Consequência desse contato foi a grande presença chinesa no arquipélago. Com as frotas anuais, mais chineses passavam a residir no arquipélago. Estes foram chamados pelos espanhóis de sangleyes. Tal população foi essencial para Manila, não só pelo abastecimento que proviam anualmente, mas também por alimentar as rendas municipais com o aluguéis, taxas e licenças. [García-Abásolo González, 2008] Em suas lojas e oficinas, os sangleyes ofereciam à comunidade serviços diversos: chapeleiros, sapateiros,  alfaiates, carpinteiros, pedreiros etc. O jesuíta Pedro Chirino [1890, p. 18] afirmou que os chineses eram “todo el servicio de la republica”.

Em 1571, quando da conquista de Manila, cerca de 40 chineses residiam na região. Um informe de 1586 alertava que os sangleyes eram mais de 10 mil. Vinte anos depois a população sangleye era próxima de 25 mil pessoas, o que superava em muito os cerca de mil hispânicos estabelecidos no arquipélago. [García-Abásolo González, 2004]

Apesar de importantes, havia certa desconfiança, o que fez o governo castelhano nas ilhas adotar algumas medidas de controle. Em 1580, por influência dos agostinianos, o governo Gonzalo Ronquillo de Peñalosa ordenou a criação do Parián em Manila, bairro específico para os chineses, nos quais teriam suas casas, lojas e ficariam sob jurisdição de alcaide. [AGI, Fil., 84, 24] Nem todos os sangleyes viviam no Parián. Havia, nas áreas rurais, pescadores, criadores de gado e agricultores. Os que se convertiam ao cristianismo poderiam residir em qualquer lugar.

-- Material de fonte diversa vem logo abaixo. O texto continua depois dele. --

(* ===== verification/MkfsInit.v ===== *)
(** * Booting from the images

    [fs_init] of kernel/fs.c on two images written by tools/mkfs.c: the root
    device with a directory [home], and the device mounted on it. *)

From S2P Require Import Prelude CLib FsTypes Block Inode FsInv FsAlloc FsMap FsGrow FsFile FsWrite FsTrunc FsCache.
From S2P Require Import Sample Dir DirSpec FsRef Namei FsSpec.
From S2P Require Import Mkfs MkfsInv MkfsFile MkfsAdd MkfsTree MkfsImage MkfsHost MkfsSpec.

(** ** The cache during the first lookup *)

(** With a single inode referenced the cache has room. *)
Lemma not_full s s' d n : cache_empty s → tree s' (on_disk s) → walk s s' (one d n) → ¬ cache_full s'.
Proof.
  intros He T Wk Hfull. pose proof (tree_cache _ _ T) as HC. pose proof (wk_len _ _ _ Wk) as Hlen.
  rewrite He, length_replicate in Hlen. unfold NINODE in Hlen.
  assert (Hz : ∀ d' n', refs s d' n' = 0).
  { intros d' n'. unfold refs. rewrite He. unfold NINODE. generalize 50%nat.
    induction n0 as [|k IH]; [done|]. cbn [replicate tab_refs]. rewrite IH. unfold contrib. by case_match. }
  assert (Hat : ∀ i ip, inode_table s' !! i = Some ip → dev ip = d ∧ inum ip = n).
  { intros i ip Hi. pose proof (Hfull i ip Hi). pose proof (co_ref _ HC i ip Hi).
    pose proof (refs_live s' i ip HC Hi ltac:(lia)) as E. rewrite (wk_refs _ _ _ Wk), Hz in E. unfold one in E.
    case_decide as Ed; [done|lia]. }
  destruct (lookup_lt_is_Some_2 (inode_table s') 0 ltac:(lia)) as [x Hx].
  destruct (lookup_lt_is_Some_2 (inode_table s') 1 ltac:(lia)) as [y Hy].
  destruct (Hat _ _ Hx), (Hat _ _ Hy). pose proof (Hfull _ _ Hx). pose proof (Hfull _ _ Hy).
  pose proof (co_ref _ HC _ _ Hx). pose proof (co_ref _ HC _ _ Hy).
  assert (0 = 1)%nat; [|done]. apply (co_uniq _ HC 0%nat 1%nat x y); try done; lia || congruence.
Qed.
Lemma in_user_mode_wp {T} m R K r fl va (f : M memory T) Q P : vm_ok m R K → active m R r → umapped m r fl va →
  wp f Q P m → wp (in_user_mode va f) Q P m.
Proof.
  intros Hvm Hact Hu H. unfold in_user_mode. apply wp_bind. unfold wp at 1, get.
  rewrite (leaf_entry_upte m R K r fl) by done. destruct Hu as (_ & -> & _). exact H.
Qed.

Lemma store_byte_wp u A R K r a b (Q : unit → uproc → Prop) P : uinv u A R K r → is_byte b →
  umapped (kmem (mk (um u))) r PAGE_W a →
  (∀ m, stored R (kmem (mk (um u))) m r a [b] → vm_ok m R K → Q tt (with_kernel (set_kmem m (mk (um u))) u)) →
  wp (store_byte a b) Q P u.
Proof.
  intros [_ Hvm Hact] Hb Hu HQ. unfold store_byte. apply wp_zoom, wp_zoom, wp_in_mem.
  eapply (in_user_mode_wp _ R K r PAGE_W); [done..|]. eapply wp_mono; [apply (store_user_wp _ R K r); [done|done|by constructor| |done]| |done].
  - pose proof (Z.mod_pos_bound a 4096 ltac:(lia)). cbn. lia.
  - intros [] m [Hst Hm]. by apply HQ.
Qed.

Lemma load_byte_wp u A R K r fl a (Q : Z → uproc → Prop) P : uinv u A R K r → umapped (kmem (mk (um u))) r fl a →
  Q (ubyte (kmem (mk (um u))) r a) u → wp (load_byte a) Q P u.
Proof.
  intros [_ Hvm Hact] Hu HQ. unfold load_byte. apply wp_zoom, wp_zoom, wp_in_mem.
  eapply (in_user_mode_wp _ R K r fl); [done..|]. eapply (load_user_wp _ R K r fl); [done..|].
  by destruct u as [[[] ? ? ? ?] ? ? ? ?].
Qed.

(** ** Reading *)

Lemma getchar_wp u (Q : Z → uproc → Prop) P :
  match con_in (kcon (mk (um u))) with
  | [] => Q (-1) u
  | ch :: rest => is_byte ch ∧ Q ch (with_kernel (set_kcon (Console (con_out (kcon (mk (um u)))) rest) (mk (um u))) u)
  end → wp (syscall1 SYSCALL_GETCHAR 0) Q P u.
Proof.
  intros H. unfold syscall1. apply (ecall_wp _ _ _ _ (in_con getchar)); [by intros _ ->|]. apply wp_zoom.
  unfold wp, getchar. destruct (con_in _) as [|ch rest].
  - change (s32 (-1)) with (-1). by destruct u as [[[] ? ? ? ?] ? ? ? ?].
  - destruct H as [Hb H]. unfold is_byte in Hb. rewrite s32_small by lia. exact H.
Qed.

(** [read_available] after the first [j] characters. *)
Definition read_state (u : uproc) (R K : gset Z) (r buf : Z) (j : nat) (u' : uproc) : Prop :=
  let c := kcon (mk (um u)) in
  ∃ m, u' = with_term m (Console (con_out c) (drop j (con_in c))) u ∧ vm_ok m R K ∧
  stored R (kmem (mk (um u))) m r buf (take j (con_in c)).

Lemma take_char_wp u A R K r buf count j ch rest u' (Q : Z → uproc → Prop) P :
  uinv u A R K r → umaps u r PAGE_W buf count → Z.of_nat j < count → is_byte ch →
  read_state u R K r buf j u' → drop j (con_in (kcon (mk (um u)))) = ch :: rest →
  (∀ u2, read_state u R K r buf (S j) u2 → Q (Z.of_nat j + 1) u2) →
  wp (take_char buf (Z.of_nat j) ch) Q P
  (with_kernel (set_kcon (Console (con_out (kcon (mk (um u')))) rest) (mk (um u'))) u').
Proof.
  intros HU (Hb & Htop & Hum) Hj Hch (m & -> & Hm & Hst) Hd HQ. unfold take_char. unfold USER_TOP in Htop.
  set (inp := con_in (kcon (mk (um u)))) in *.
  assert (Hjl : (j < length inp)%nat) by (apply (f_equal length) in Hd; rewrite length_drop in Hd; cbn in Hd; lia).
  assert (Hlt : length (take j inp) = j) by (rewrite length_take; lia).
  assert (El : inp !! j = Some ch) by (rewrite <-(Nat.add_0_r j), <-lookup_drop, Hd; done).
  assert (Er : drop (S j) inp = rest) by (rewrite <-Nat.add_1_r, <-drop_drop, Hd; done).
  assert (Hsat : satp m = satp (kmem (mk (um u)))) by apply Hst.
  pose proof (uinv_term u A R K r m (Console (con_out (kcon (mk (um u)))) rest) HU Hm Hsat) as HU'.
  rewrite u32_small by lia. unfold u8. unfold is_byte in Hch. rewrite Z.mod_small by lia.
  apply wp_bind. eapply (store_byte_wp _ A R K r); [exact HU'|done|..]; cbn [with_term with_kernel set_um set_mk um mk set_kmem set_kcon kmem].
  - rewrite (umapped_same R (kmem (mk (um u)))); [apply Hum; lia|apply Hst|apply (ui_active _ _ _ _ _ HU)].
  - intros m' Hst' Hm'. wp_steps. apply HQ. exists m'. fold inp. rewrite Er. split; [done|]. split; [done|].
    rewrite (take_S_r _ _ ch) by done. destruct HU as [_ Hvm Hact].
    eapply (stored_app R K _ m); [done|done|done|..]; rewrite ?length_app, ?Hlt; cbn [length]; [unfold USER_TOP; lia| |done|done].
    intros va Hva. apply Hum. lia.
Qed.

Se por um lado a presença chinesa foi alavancada pela colonização espanhola, por outro, os povos nativos sofreram com grande declínio demográfico a partir de 1565. Os dados propostos pela geógrafa Linda Newson confirmam que a entrada dos espanhóis nas ilhas provocou mudanças drásticas. Em 1565, a população das regiões de Luzón e Visayas – o que exclui Mindanao, que estava sob controle dos muçulmanos – seria de aproximadamente 1,6 milhão de pessoas. Passados 35 anos de presença espanhola no arquipélago, esse número teria caído para cerca de 1 milhão de pessoas, uma queda de 36%. Nas áreas com maior presença colonial essa queda beirou os 45%. Diferente da América, as doenças e epidemias não foram as principais causas desse declínio populacional, mas sim a ação colonial propriamente dita. [Newson, 2009]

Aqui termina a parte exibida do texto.